Texte intégral
Jean-Pierre Elkabbach. Est-ce que vous vous dites : quand j'entends Lionel Jospin, je m'écoute.
Nicole Notat. Voilà une question qui m'inciterait presque au narcissisme. Non, j'écoute le Premier ministre quand il parle.
Est-ce que vous entendez un pragmatique ouvert au marché ou un vrai socialiste comme certains le disent, quand on lit la presse, c'est un vrai homme de gauche et de l'autre côté, c'est presque un libéral. Vous le trouvez comment ?
J'ai entendu hier un Premier ministre qui s'attachait à répondre aux questions qui sont aujourd'hui celles de la société française dans un contexte de plus en plus mondialisé et européanisé. Il appelle nécessairement tout Premier ministre, qui a une ambition pour la France, à réfléchir aux nouvelles conditions de son intervention, de son pouvoir qui est moins national aujourd'hui mais plus européen et mondial.
Qu'est-ce que vous en pensez ? Face à la concurrence mondiale, à la compétition, au sort des entreprises, qu'est-ce que vous vous dites en l'écoutant ?
Dire aujourd'hui que le mode d'action et d'intervention de l'Etat est en train de changer, il a déjà largement changé, qu'on ne peut tout régler à partir de l'Etat, qu'on ne peut pas tout régler à partir de la France
Il ne faut pas tout attendre de l'Etat, vous êtes d'accord ?
Bien sûr, c'est évident qu'on ne peut pas tout attendre de l'Etat. En même temps, cela ne veut pas dire que l'Etat est privé de moyens d'intervention et n'a plus de moyens d'action.
Quand il dit : "on n'administre pas l'économie" ?

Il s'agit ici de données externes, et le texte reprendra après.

(* ===== verification/ActivePoll.v ===== *)
(** * What the adapters of external programs share

    [provider_execution/active_runtime] and [common_runtime]: a submission that
    runs in a pane, how it is started, resumed and made ready for a poll, and
    the results of a poll when its runtime is gone. *)
From stdpp Require Import pretty.
From Stdlib Require Import QArith.
From S2P Require Import Prelude PyValue RuntimeValues Names CompletionModels ExecutionModels JobModels.
Open Scope string_scope.
Open Scope list_scope.
Open Scope Z_scope.

(** ** Values of a runtime state *)
(** [int(state.get(k, default))]. *)
Definition rt_int_at (k : string) (dflt : Z) (state : rtdict) : result Z :=
  match od_lookup k state with
  | None => mret dflt
  | Some v => match rt_json v with Some j => py_int j | None => Err (TypeError "int() argument must be a string or a real number") end
  end.
(** [str(state.get(k) or default)]. *)
Definition rt_text_or (k dflt : string) (state : rtdict) : result string := rt_str (rt_or (rt_get k state) (RStr dflt)).
Definition rt_is_none (v : rtval) : bool := match v with RNone => true | _ => false end.

(** [build_item]: the header of the item is that of the submission. *)
Definition build_item (p : ProviderSubmission) (kind : CompletionItemKind) (timestamp : string) (seq : Z) (payload : pydict)
    : result CompletionItem :=
  cursor ← cursor_post_init (mkCursor (ps_source_kind p) None None None None (Some seq) (Some timestamp));
  item_post_init (mkItem kind timestamp cursor (ps_provider p) (ps_agent_name p) (ps_job_id p) payload).

(** ** Submissions that cannot run *)
Definition new_submission (job : JobRecord) (provider now : string) (kind : CompletionSourceKind) (diagnostics : pydict)
    (state : rtdict) : ProviderSubmission :=
  mkProviderSubmission (jb_job_id job) (jb_agent_name job) provider now now kind "" CS_incomplete "in_progress" CC_observed
    (Some diagnostics) state.
Definition passive_submission (job : JobRecord) (provider now : string) (kind : CompletionSourceKind) (reason : string)
    : ProviderSubmission :=
  new_submission job provider now kind
    [("provider", PStr provider); ("mode", PStr "passive"); ("reason", PStr reason)]
    [("mode", RStr "passive"); ("reason", RStr reason)].
Definition error_submission (job : JobRecord) (provider now : string) (kind : CompletionSourceKind) (reason error : string)
    : ProviderSubmission :=
  new_submission job provider now kind
    [("provider", PStr provider); ("mode", PStr "error"); ("reason", PStr reason); ("error", PStr error)]
    [("mode", RStr "error"); ("reason", RStr reason); ("error", RStr error); ("next_seq", RInt 1)].
Definition no_wrap_requested (provider_options : pydict) : bool := py_bool (dget "no_wrap" provider_options).

(** ** Results of a poll without a runtime *)
Definition gone_state (seq : Z) (state : rtdict) : rtdict :=
  od_set "next_seq" (RInt (seq + 1)) (od_set "mode" (RStr "passive") state).
Definition failed_poll (p : ProviderSubmission) (now : string) (kind : CompletionItemKind) (reason : string)
    (payload diagnostics : pydict) : result ProviderPollResult :=
  seq ← rt_int_at "next_seq" 1 (ps_runtime_state p);
  item ← build_item p kind now seq payload;
  decision ← decision_post_init (mkDecision true CS_failed (Some reason) (Some CC_degraded) "" false false false None
               (Some (it_cursor item)) (Some now) diagnostics);
  poll_result_post_init (mkPollResult (with_runtime_state (gone_state seq (ps_runtime_state p)) p) [item] (Some decision)).
Definition pane_dead_result (p : ProviderSubmission) (now reason : string) : result ProviderPollResult :=
  failed_poll p now IK_pane_dead reason [("reason", PStr reason)] [("reason", PStr reason)].
Definition runtime_error_result (p : ProviderSubmission) (now reason error : string) : result ProviderPollResult :=
  let reason := str_or (Some reason) "transport_error" in
  failed_poll p now IK_error reason [("reason", PStr reason); ("error", PStr error)]
    ([("reason", PStr reason)] ++
     if error =ˢ "" then [] else [("error", PStr error); ("error_message", PStr error)]).
Definition runtime_mode_error (p : ProviderSubmission) (now : string) : result (option ProviderPollResult) :=
  let state := ps_runtime_state p in
  mode ← rt_text_or "mode" "passive" state;
  let failed := λ dflt,
    reason ← rt_text_or "reason" dflt state; error ← rt_text_at "error" state;
    r ← runtime_error_result p now reason error; mret (Some r) in
  if mode =ˢ "passive" then failed "runtime_unavailable"
  else if mode =ˢ "error" then failed "transport_error"
  else mret None.

(** ** Sessions and panes

    A session object of a provider, with what the adapters read of it.  Panes
    are reached through a backend object; a method that it may not have is an
    option. *)
Record ProviderSession := mkSession {
  se_work_dir : string; se_path : string; se_id : string; se_root : option string; se_follows : bool; se_data : pydict
}.
Class PaneEnv (X : Type) := {
  pn_ensure_pane : ProviderSession → X → result (bool * string) * X;
  pn_backend_for_session : ProviderSession → X → result (option rtval) * X;
  pn_is_tmux_pane_alive : rtval → option (string → X → result bool * X);
  pn_is_alive : rtval → option (string → X → result bool * X);
  pn_send_text_to_pane : rtval → option (string → string → X → result unit * X);
  pn_send_text : rtval → option (string → string → X → result unit * X)
}.

Inductive PreparedPoll :=
  | PollDone (r : ProviderPollResult)
  | PollReady (reader backend : rtval) (pane_id : string).
Inductive PreparedStart :=
  | StartFailed (p : ProviderSubmission)
  | StartReady (work_dir : string) (session : ProviderSession) (pane_id : string) (backend : rtval).

Section panes.
Context {X : Type} `{PaneEnv X} `{PathLib}.
Context (load_session : string → string → ST X (option ProviderSession)).
Abbreviation M := (ST X).

Definition send_prompt_to_runtime_target (backend : rtval) (pane_id text : string) : M unit :=
  match pn_send_text_to_pane backend, pn_send_text backend with
  | Some send, _ | None, Some send => send pane_id text
  | None, None => st_raise (RuntimeError "terminal backend does not support text submission")
  end.
Definition is_runtime_target_alive (backend : rtval) (pane_id : string) : M bool :=
  match pn_is_tmux_pane_alive backend, pn_is_alive backend with
  | Some check, _ | None, Some check => check pane_id
  | None, None => mret false
  end.

Definition ensure_active_pane_alive (p : ProviderSubmission) (backend : rtval) (pane_id now : string)
    : M (option ProviderPollResult) :=
  alive ← st_try (is_runtime_target_alive backend pane_id) (λ _, mret false);
  if (alive : bool) then mret None else r ← st_lift (pane_dead_result p now "pane_dead"); mret (Some r).
Definition prepare_poll (check_pane_alive : bool) (p : ProviderSubmission) (now : string) : M PreparedPoll :=
  error ← st_lift (runtime_mode_error p now);
  match error with
  | Some r => mret (PollDone r)
  | None =>
      let reader := rt_get "reader" (ps_runtime_state p) in
      let backend := rt_get "backend" (ps_runtime_state p) in
      pane_id ← st_lift (rt_text_at "pane_id" (ps_runtime_state p));
      if rt_is_none reader || rt_is_none backend || (pane_id =ˢ "") then
        r ← st_lift (runtime_error_result p now "runtime_state_corrupt" ""); mret (PollDone r)
      else
        dead ← (if check_pane_alive then ensure_active_pane_alive p backend pane_id now else mret None);
        mret match dead with Some r => PollDone r | None => PollReady reader backend pane_id end
  end.
Definition prepare_active_poll : ProviderSubmission → string → M PreparedPoll := prepare_poll true.
Definition prepare_active_poll_without_liveness : ProviderSubmission → string → M PreparedPoll := prepare_poll false.

Definition session_selector_name (job : JobRecord) : string :=
  if truthy (jb_provider_instance job) then default "" (jb_provider_instance job)
  else if strip (jb_agent_name job) ≠ˢ "" then jb_agent_name job
  else jb_provider job.
Definition context_workspace (context : option ProviderRuntimeContext) : option string :=
  match context ≫= px_workspace_path with Some w => or_none w | None => None end.
Definition prepare_active_start (job : JobRecord) (context : option ProviderRuntimeContext) (provider : string)
    (kind : CompletionSourceKind) (now missing_session_reason : string) : M PreparedStart :=
  let failed := λ reason error, mret (StartFailed (error_submission job provider now kind reason error)) in
  match context_workspace context with
  | None => failed "runtime_unavailable" "missing_runtime_context"
  | Some workspace =>
      work_dir ← st_lift (expanded workspace);
      session ← load_session work_dir (session_selector_name job);
      match session with
      | None => failed "runtime_unavailable" missing_session_reason
      | Some s =>
          pane ← pn_ensure_pane s;
          if negb pane.1 then failed "pane_unavailable" pane.2
          else
            backend ← pn_backend_for_session s;
            match backend with
            | None => failed "backend_unavailable" "terminal backend not available"
            | Some b => mret (StartReady work_dir s pane.2 b)
            end
      end
  end.

(** The session, pane and backend a stored submission goes on with. *)
Definition active_work_dir (context : option ProviderRuntimeContext) (state : rtdict) : M (option string) :=
  match context_workspace context with
  | None => mret None
  | Some workspace =>
      mode ← st_lift (rt_text_or "mode" "passive" state);
      if mode ≠ˢ "active" then mret None else work_dir ← st_lift (expanded workspace); mret (Some work_dir)
  end.
Definition resume_prepared_session (selector work_dir : string) : M (option (ProviderSession * string * rtval)) :=
  session ← load_session work_dir selector;
  match session with
  | None => mret None
  | Some s =>
      pane ← pn_ensure_pane s;
      if negb pane.1 then mret None
      else
        backend ← pn_backend_for_session s;
        mret match backend with Some b => Some (s, pane.2, b) | None => None end
  end.
Definition resume_active_submission (job : JobRecord) (p : ProviderSubmission) (context : option ProviderRuntimeContext)
    (reader_factory : ProviderSession → M rtval)
    (configure_reader : option (rtval → rtdict → M unit)) (completion_dir : option (ProviderSession → M string))
    : M (option ProviderSubmission) :=
  let state := ps_runtime_state p in
  work_dir ← active_work_dir context state;
  match work_dir with
  | None => mret None
  | Some dir =>
      prepared ← resume_prepared_session (session_selector_name job) dir;
      match prepared with
      | None => mret None
      | Some (session, pane_id, backend) =>
          reader ← reader_factory session;
          _ ← match configure_reader with Some f => f reader state | None => mret tt end;
          let resumed := od_update
            [("reader", reader); ("backend", backend); ("pane_id", RStr pane_id); ("mode", RStr "active");
             ("session_path", rt_or (rt_get "session_path" state) (RStr ""))] state in
          resumed ← match completion_dir with
                    | Some f =>
                        if rt_bool (rt_get "completion_dir" state)
                        then mret (od_set "completion_dir" (rt_get "completion_dir" state) resumed)
                        else dir ← f session; mret (od_set "completion_dir" (RStr dir) resumed)
                    | None => mret resumed
                    end;
          mret (Some (with_runtime_state resumed p))
      end
  end.
End panes.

Cela fait déjà un certain nombre d'années d'ailleurs que c'est une réalité.
"Ce n'est pas par la loi qu'on régule l'économie", dit Monsieur Jospin. Pourtant, il y a deux lois sur les 35 heures ? Vous savez pourquoi ?
C'est à propos de Michelin qu'il a eu l'occasion de faire cette réponse. Il faut-il pas tirer cette phrase au-delà du sujet sur lequel elle est arrivée. Sur Michelin, sur les licenciements en général, le Premier ministre dit : "Nous ne sommes pas sans réglementation sur les licenciements, après c'est aux acteurs de l'entreprise, c'est au rapport de forces de jouer". Bien évidemment, c'est une réalité. Simplement, il faut que les syndicats aient les moyens d'intervenir, il faut bien voir qu'à Michelin, les moyens de l'intervention, surtout les moyens d'être écoutés, sont largement limités. C'est ce qui est choquant chez Michelin ?
Il y a des syndicats, au passage ...
Bien sûr qu'il y a des syndicats. La CFDT y joue d'ailleurs un rôle très important et je les sais très combatifs dans cette entreprise. Ce qui est choquant, indépendamment du fait qu'on annonce des licenciements au moment où l'entreprise est prospère, mais d'autres entreprises nous y ont aussi habitués, ce qui est surtout choquant, Michelin continue à être une entreprise où la politique du fait accompli est la règle, où le dialogue social et la négociation ne sont pas une réalité, où le chef d'entreprise s'emploie à vouloir mettre les salariés devant des décisions sur lesquelles ils n'ont rien à dire. Cela au moins aussi choquant chez Michelin qu'une décision qui concerne l'emploi. ()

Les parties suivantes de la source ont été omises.